» **ABOUT THIS TASK**: In the listing below, locate the lines bearing the word "decide". Copy every one of them.

━━ DATA IN THIS EXERCISE

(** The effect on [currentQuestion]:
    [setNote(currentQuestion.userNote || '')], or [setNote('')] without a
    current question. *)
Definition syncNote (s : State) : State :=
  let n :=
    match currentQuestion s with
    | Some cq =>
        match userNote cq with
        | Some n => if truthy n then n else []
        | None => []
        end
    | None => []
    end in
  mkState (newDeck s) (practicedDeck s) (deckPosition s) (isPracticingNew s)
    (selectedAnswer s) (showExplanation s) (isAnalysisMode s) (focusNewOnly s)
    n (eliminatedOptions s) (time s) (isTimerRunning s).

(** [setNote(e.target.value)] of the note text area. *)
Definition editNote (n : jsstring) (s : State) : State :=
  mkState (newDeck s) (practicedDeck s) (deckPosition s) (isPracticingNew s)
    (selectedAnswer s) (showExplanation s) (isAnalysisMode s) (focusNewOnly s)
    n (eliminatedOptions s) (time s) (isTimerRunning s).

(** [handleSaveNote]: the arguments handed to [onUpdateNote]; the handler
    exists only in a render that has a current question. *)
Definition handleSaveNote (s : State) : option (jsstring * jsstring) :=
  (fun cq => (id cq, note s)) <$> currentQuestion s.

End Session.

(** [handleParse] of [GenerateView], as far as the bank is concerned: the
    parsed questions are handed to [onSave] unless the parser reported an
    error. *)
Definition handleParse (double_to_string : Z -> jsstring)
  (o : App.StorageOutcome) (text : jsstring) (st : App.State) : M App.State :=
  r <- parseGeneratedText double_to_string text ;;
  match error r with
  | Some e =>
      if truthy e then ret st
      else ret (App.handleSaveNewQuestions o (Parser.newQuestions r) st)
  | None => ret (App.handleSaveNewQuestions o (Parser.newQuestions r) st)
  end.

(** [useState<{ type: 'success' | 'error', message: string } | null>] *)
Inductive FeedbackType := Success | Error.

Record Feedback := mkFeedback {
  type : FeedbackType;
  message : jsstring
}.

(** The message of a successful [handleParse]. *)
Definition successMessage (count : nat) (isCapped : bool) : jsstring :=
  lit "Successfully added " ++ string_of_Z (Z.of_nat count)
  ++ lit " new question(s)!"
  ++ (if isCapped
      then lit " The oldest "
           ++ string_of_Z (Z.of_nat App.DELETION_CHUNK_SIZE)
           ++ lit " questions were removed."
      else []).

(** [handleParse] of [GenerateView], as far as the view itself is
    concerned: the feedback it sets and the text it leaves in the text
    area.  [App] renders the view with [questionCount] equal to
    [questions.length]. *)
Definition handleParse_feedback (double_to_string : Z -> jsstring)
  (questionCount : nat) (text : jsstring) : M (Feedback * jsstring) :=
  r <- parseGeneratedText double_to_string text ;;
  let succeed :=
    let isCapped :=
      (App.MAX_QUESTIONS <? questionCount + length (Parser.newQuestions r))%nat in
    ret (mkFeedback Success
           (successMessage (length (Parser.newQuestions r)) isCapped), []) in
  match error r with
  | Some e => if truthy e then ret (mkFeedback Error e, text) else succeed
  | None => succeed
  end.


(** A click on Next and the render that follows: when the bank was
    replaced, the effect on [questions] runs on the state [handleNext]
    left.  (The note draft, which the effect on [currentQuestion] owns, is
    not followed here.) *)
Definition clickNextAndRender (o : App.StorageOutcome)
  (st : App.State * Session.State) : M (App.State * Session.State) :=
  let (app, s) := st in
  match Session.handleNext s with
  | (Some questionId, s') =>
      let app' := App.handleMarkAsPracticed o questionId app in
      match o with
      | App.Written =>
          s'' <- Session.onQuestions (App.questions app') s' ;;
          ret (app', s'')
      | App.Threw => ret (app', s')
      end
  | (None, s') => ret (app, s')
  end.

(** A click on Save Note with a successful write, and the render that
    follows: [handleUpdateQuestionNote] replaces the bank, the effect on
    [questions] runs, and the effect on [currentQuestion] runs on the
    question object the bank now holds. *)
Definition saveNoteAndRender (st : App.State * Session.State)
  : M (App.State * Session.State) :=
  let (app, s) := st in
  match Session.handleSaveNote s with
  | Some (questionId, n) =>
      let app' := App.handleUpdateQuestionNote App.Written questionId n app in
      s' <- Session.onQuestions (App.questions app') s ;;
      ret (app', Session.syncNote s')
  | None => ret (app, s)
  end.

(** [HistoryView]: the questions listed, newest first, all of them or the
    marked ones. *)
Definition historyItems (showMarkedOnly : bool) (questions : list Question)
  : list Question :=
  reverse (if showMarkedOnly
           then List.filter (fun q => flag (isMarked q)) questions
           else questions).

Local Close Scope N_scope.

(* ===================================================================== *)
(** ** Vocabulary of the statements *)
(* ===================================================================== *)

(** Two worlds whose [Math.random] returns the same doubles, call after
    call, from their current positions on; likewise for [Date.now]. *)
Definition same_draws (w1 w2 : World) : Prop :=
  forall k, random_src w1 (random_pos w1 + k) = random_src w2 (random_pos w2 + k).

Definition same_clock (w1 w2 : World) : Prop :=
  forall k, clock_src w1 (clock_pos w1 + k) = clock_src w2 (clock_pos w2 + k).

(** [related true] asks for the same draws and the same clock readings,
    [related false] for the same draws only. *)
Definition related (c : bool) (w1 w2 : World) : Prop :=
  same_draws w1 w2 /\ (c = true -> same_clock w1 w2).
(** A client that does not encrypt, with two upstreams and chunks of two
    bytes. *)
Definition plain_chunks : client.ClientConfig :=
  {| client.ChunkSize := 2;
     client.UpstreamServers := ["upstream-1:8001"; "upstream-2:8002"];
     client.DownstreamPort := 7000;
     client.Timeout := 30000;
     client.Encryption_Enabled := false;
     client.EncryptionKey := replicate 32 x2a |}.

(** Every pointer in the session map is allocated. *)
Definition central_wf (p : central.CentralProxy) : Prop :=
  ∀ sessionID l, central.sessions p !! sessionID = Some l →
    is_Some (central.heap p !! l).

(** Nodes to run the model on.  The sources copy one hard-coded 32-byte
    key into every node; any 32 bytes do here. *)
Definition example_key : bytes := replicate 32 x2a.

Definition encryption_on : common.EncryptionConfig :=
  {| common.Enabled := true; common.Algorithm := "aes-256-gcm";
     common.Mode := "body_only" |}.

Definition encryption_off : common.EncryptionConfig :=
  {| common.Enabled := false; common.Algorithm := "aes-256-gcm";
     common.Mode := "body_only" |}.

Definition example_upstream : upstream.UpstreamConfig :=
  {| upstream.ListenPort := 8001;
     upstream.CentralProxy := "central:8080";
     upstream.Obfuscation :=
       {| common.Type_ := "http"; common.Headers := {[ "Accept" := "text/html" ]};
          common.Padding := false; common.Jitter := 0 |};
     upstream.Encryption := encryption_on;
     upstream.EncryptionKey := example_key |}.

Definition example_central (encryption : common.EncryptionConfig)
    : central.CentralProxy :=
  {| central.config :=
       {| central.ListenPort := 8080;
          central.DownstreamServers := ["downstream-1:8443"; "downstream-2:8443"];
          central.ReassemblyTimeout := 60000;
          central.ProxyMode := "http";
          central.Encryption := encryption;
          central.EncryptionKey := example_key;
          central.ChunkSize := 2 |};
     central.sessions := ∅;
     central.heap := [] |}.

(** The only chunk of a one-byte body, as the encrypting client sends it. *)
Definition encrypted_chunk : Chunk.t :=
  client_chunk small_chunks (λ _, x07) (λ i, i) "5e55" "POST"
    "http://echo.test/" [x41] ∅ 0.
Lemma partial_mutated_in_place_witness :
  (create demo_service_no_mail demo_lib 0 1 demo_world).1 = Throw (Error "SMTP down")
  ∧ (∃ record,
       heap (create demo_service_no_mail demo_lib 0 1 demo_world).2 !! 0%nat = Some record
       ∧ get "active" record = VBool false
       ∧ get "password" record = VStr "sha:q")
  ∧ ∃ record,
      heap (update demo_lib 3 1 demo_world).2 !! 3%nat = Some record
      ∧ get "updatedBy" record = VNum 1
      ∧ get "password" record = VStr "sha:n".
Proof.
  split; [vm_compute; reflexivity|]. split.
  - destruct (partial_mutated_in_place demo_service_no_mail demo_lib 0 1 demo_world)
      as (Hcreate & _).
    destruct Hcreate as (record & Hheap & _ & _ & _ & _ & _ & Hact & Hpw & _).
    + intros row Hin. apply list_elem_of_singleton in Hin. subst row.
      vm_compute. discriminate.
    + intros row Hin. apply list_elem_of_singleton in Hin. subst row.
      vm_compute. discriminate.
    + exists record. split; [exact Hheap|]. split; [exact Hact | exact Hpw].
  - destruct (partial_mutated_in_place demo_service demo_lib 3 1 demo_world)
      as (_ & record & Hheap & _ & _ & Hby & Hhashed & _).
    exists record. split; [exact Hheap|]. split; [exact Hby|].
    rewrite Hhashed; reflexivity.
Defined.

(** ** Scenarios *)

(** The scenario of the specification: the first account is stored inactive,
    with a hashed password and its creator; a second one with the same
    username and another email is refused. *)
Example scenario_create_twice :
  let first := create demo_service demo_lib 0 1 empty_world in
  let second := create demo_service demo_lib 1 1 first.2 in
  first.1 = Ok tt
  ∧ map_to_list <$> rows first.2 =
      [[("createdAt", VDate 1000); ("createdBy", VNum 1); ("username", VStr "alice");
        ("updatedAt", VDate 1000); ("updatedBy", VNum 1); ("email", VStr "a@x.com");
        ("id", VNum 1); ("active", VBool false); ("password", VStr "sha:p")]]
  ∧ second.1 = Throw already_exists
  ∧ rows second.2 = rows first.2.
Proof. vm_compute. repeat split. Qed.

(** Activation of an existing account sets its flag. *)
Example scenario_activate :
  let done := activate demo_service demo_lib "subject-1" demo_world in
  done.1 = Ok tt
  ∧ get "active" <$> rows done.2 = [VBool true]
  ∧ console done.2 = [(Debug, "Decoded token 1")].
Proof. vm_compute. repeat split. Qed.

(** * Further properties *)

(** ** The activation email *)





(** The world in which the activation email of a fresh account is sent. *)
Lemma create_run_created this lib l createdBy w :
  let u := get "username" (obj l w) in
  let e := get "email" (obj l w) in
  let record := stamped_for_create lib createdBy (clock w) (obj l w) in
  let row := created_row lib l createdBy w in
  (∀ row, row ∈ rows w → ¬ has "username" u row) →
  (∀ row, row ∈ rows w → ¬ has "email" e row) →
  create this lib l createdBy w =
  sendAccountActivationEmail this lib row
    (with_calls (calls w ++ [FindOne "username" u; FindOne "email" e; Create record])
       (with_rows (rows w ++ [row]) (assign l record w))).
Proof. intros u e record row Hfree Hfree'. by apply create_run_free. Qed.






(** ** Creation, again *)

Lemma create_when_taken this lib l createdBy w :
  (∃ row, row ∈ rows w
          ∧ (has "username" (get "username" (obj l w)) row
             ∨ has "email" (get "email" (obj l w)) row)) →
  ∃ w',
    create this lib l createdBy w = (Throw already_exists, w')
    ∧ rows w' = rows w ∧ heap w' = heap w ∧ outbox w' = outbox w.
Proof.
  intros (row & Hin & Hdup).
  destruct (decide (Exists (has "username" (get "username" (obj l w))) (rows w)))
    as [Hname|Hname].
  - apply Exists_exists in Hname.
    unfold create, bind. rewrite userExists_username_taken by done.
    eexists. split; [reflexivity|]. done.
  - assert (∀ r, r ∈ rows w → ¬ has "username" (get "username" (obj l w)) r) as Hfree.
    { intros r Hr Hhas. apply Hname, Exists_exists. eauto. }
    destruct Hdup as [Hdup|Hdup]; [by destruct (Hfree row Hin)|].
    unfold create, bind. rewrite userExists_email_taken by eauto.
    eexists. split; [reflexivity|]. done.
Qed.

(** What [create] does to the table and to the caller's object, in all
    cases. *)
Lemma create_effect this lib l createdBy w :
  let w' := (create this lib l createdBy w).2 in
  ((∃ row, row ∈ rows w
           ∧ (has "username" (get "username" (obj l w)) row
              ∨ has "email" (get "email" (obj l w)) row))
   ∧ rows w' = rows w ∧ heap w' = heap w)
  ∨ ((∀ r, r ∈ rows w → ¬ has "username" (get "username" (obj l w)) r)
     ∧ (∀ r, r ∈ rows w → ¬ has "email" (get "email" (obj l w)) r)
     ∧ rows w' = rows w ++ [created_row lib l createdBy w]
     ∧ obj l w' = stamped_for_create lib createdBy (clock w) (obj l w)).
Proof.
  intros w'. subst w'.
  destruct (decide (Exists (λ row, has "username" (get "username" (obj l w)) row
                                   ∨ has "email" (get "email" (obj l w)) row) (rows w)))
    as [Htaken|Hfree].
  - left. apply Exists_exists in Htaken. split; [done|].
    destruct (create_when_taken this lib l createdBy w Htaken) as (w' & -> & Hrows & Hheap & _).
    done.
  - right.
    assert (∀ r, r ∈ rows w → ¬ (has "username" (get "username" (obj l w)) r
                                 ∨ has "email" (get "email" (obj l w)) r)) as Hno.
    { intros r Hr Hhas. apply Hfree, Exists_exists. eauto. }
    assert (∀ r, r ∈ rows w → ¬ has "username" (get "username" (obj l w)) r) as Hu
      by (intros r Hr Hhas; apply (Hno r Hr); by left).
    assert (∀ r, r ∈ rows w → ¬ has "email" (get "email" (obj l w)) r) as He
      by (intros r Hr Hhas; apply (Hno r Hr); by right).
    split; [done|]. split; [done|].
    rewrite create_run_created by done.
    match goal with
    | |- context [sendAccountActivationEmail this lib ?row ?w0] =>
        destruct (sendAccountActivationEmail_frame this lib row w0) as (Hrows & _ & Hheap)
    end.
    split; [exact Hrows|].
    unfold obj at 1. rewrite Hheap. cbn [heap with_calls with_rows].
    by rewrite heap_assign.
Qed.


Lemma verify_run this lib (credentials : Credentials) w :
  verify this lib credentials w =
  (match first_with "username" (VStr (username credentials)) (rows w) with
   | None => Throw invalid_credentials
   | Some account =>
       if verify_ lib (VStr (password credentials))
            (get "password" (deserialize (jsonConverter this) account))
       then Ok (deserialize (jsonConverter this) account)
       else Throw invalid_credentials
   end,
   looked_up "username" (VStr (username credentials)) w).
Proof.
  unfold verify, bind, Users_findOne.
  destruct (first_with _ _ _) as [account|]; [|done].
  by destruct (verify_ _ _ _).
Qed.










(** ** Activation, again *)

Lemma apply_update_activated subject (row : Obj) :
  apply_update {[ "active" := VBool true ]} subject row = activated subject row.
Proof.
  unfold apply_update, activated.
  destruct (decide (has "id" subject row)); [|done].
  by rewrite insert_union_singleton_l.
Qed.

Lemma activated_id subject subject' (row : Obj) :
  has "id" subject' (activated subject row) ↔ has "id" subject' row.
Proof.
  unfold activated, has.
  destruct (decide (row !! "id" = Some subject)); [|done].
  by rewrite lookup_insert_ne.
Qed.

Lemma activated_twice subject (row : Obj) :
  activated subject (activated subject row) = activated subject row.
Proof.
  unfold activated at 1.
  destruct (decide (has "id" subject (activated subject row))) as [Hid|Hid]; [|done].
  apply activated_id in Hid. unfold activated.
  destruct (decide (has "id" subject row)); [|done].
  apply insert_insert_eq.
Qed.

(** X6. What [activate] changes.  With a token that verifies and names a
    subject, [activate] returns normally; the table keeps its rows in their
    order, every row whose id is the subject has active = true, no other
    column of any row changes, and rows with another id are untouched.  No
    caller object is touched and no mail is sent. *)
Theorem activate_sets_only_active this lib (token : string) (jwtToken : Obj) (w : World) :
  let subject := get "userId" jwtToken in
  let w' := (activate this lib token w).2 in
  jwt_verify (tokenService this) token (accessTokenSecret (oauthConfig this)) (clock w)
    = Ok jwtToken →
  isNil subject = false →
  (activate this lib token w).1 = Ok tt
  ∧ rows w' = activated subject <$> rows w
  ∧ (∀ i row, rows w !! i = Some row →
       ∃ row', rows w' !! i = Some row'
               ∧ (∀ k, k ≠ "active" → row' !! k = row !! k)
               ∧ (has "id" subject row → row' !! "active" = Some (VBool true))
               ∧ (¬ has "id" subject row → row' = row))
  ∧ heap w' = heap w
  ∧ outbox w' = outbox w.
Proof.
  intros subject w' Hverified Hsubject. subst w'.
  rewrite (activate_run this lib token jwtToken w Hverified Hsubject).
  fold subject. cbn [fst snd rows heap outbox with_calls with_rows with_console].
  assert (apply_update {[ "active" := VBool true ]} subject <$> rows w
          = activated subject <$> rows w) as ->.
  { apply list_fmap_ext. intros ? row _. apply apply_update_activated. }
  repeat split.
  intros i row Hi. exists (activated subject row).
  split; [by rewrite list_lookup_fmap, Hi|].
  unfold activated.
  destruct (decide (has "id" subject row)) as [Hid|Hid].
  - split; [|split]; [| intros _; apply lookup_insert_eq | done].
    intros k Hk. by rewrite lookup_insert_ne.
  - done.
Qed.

━━━━

» **WRITTEN RESPONSE**:
  destruct (decide (Exists (has "username" (get "username" (obj l w))) (rows w)))
  destruct (decide (Exists (λ row, has "username" (get "username" (obj l w)) row
  destruct (decide (has "id" subject row)); [|done].
  destruct (decide (row !! "id" = Some subject)); [|done].
  destruct (decide (has "id" subject (activated subject row))) as [Hid|Hid]; [|done].
  destruct (decide (has "id" subject row)); [|done].
  destruct (decide (has "id" subject row)) as [Hid|Hid].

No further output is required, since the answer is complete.